Tim detikcom - detikNews
Rabu, 23 Des 2020 08:00 WIB
Febri Diansyah
Febri Diansyah (Foto: Ari Saputra)
Jakarta -

Calon Gubernur Kalimantan Selatan (Kalsel), Denny Indrayana resmi menggugat hasil Pilkada 2020. Denny membawa gugatan ke Mahkamah Konstitusi (MK) ini bersama eks juru bicara (jubir) KPK, Febri Diansyah.

Febri Diansyah dalam gugatan ini bertindak sebagai pengacara Denny. Febri pun mengungkap alasannya membela Denny dalam gugatan itu.

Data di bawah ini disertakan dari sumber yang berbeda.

(* ===== verification/Mrp.v ===== *)
(** * Mrp: the Multiple Registration Protocol core

    Model of [daemons/mrpd/mrp.c] and of the timer and control-socket helpers of
    [daemons/mrpd/mrpd.c] it calls: the per-attribute applicant and registrar state
    machines (802.1Q tables 10-3 and 10-4), the leave-all and periodic state machines,
    the join, leave and leave-all timers, the list of clients and the textual state.

    The [#define]d states, events and messages are inductive types with the source's
    names, so the [default:] branches that only another integer could reach have no
    counterpart.  An application (MVRP, MMRP, MSRP) embeds its own state [X] beside the
    shared [mrp_database]; the outside world is an [Io] record, and what it answers
    (system call results, [random], [malloc]) comes from [MrpEnv], drawn in order. *)
From S2P Require Import Prelude.
From stdpp Require Import base gmap list strings numbers.
#[local] Open Scope Z_scope.
#[local] Open Scope st_scope.

(** ** Data *)
Inductive applicant_state :=
  | MRP_VO_STATE | MRP_VP_STATE | MRP_VN_STATE | MRP_AN_STATE | MRP_AA_STATE | MRP_QA_STATE
  | MRP_LA_STATE | MRP_AO_STATE | MRP_QO_STATE | MRP_AP_STATE | MRP_QP_STATE | MRP_LO_STATE.

Inductive registrar_state := MRP_IN_STATE | MRP_LV_STATE | MRP_MT_STATE.

Inductive mrp_event :=
  | MRP_EVENT_BEGIN | MRP_EVENT_NEW | MRP_EVENT_JOIN | MRP_EVENT_LV | MRP_EVENT_TX
  | MRP_EVENT_TXLA | MRP_EVENT_TXLAF | MRP_EVENT_RNEW | MRP_EVENT_RJOININ | MRP_EVENT_RIN
  | MRP_EVENT_RJOINMT | MRP_EVENT_RMT | MRP_EVENT_RLV | MRP_EVENT_RLA | MRP_EVENT_FLUSH
  | MRP_EVENT_REDECLARE | MRP_EVENT_PERIODIC | MRP_EVENT_PERIODIC_ENABLE
  | MRP_EVENT_PERIODIC_DISABLE | MRP_EVENT_LVTIMER | MRP_EVENT_LVATIMER.

Inductive mrp_snd :=
  | MRP_SND_NEW | MRP_SND_JOIN | MRP_SND_IN | MRP_SND_LV | MRP_SND_LVA | MRP_SND_NULL | MRP_SND_NONE.

Inductive mrp_encode := MRP_ENCODE_YES | MRP_ENCODE_OPTIONAL.

Inductive mrp_notify := MRP_NOTIFY_NONE | MRP_NOTIFY_NEW | MRP_NOTIFY_JOIN | MRP_NOTIFY_LV.

Inductive mrp_timer_state := MRP_TIMER_PASSIVE | MRP_TIMER_ACTIVE.

#[global] Instance applicant_state_eq_dec : EqDecision applicant_state.
Proof. solve_decision. Defined.
#[global] Instance registrar_state_eq_dec : EqDecision registrar_state.
Proof. solve_decision. Defined.
#[global] Instance mrp_event_eq_dec : EqDecision mrp_event.
Proof. solve_decision. Defined.
#[global] Instance mrp_snd_eq_dec : EqDecision mrp_snd.
Proof. solve_decision. Defined.
#[global] Instance mrp_encode_eq_dec : EqDecision mrp_encode.
Proof. solve_decision. Defined.
#[global] Instance mrp_notify_eq_dec : EqDecision mrp_notify.
Proof. solve_decision. Defined.
#[global] Instance mrp_timer_state_eq_dec : EqDecision mrp_timer_state.
Proof. solve_decision. Defined.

"Ya saya akan bantu Mas Denny karena saya lihat ini memang perjuangan agar Kalsel ke depan lebih baik terutama tentang melawan korupsi dan oligarki," kata Febri Diansyah kepada wartawan, Senin (21/12/2020).

"Saya dan beberapa teman yang concern di isu antikorupsi dan politik yang bersih memang diminta bantuan untuk masuk tim Mas Denny," imbuhnya.

Denny Indrayana-Difriadi, menggugat KPU Kalsel ke Mahkamah Konstitusi (MK) pada Selasa kemarin. Hal itu tertuang dalam berkas permohonan yang dilansir website MK didaftarkan pada Selasa (22/12) pukul 12.48 WIB.

Febri mengaku pihaknya akan membuktikan sejumlah dugaan pelanggaran dan kecurangan di Pilgub Kalsel tersebut. Salah satunya dugaan kecurangan penyimpangan Pilkada.

"Tadi kami diskusi, beberapa isu utama dugaan penyimpangan dan kecurangan di Pilkada Kalsel telah dibahas. Termasuk terkait bansos COVID-19, salah satu kecurangan yang akan kita buktikan adalah dugaan penyimpangan bansos COVID-19," ujarnya.

Gugatan Denny ini berawal ketika KPU Kalsel menetapkan total perolehan suara pasangan Sahbirin-Muhidin sebanyak 851.822 suara. Sementara pasangan nomor urut 2, Denny Indrayana-Difriadi Derajat mengantongi 843.695 suara. Selisih suara keduanya 8.127 suara atau kurang dari 1 persen. Atas dasat ini, kubu Denny melayangkan gugatan ke MK.

"Bahwa Petahana (Gubernur Sahbirin Noor) telah memanfaatkan bantuan sosial COVID-19 berupa paket sembako sebagai kampanye terselubung yang menguntungkan Paslon 1 dan merugikan Pemohon dengan cara mempolitisasi paket bansos tersebut," demikian bunyi argumen tim hukum Denny Indrayana di halaman 10.

Tim hukum Denny menilai politisasi sembako tersebut digunakan dengan modus pelekatan citra dari pada beras sembako berupa paslon petahana yang mirip dengan alat peraga kampanye.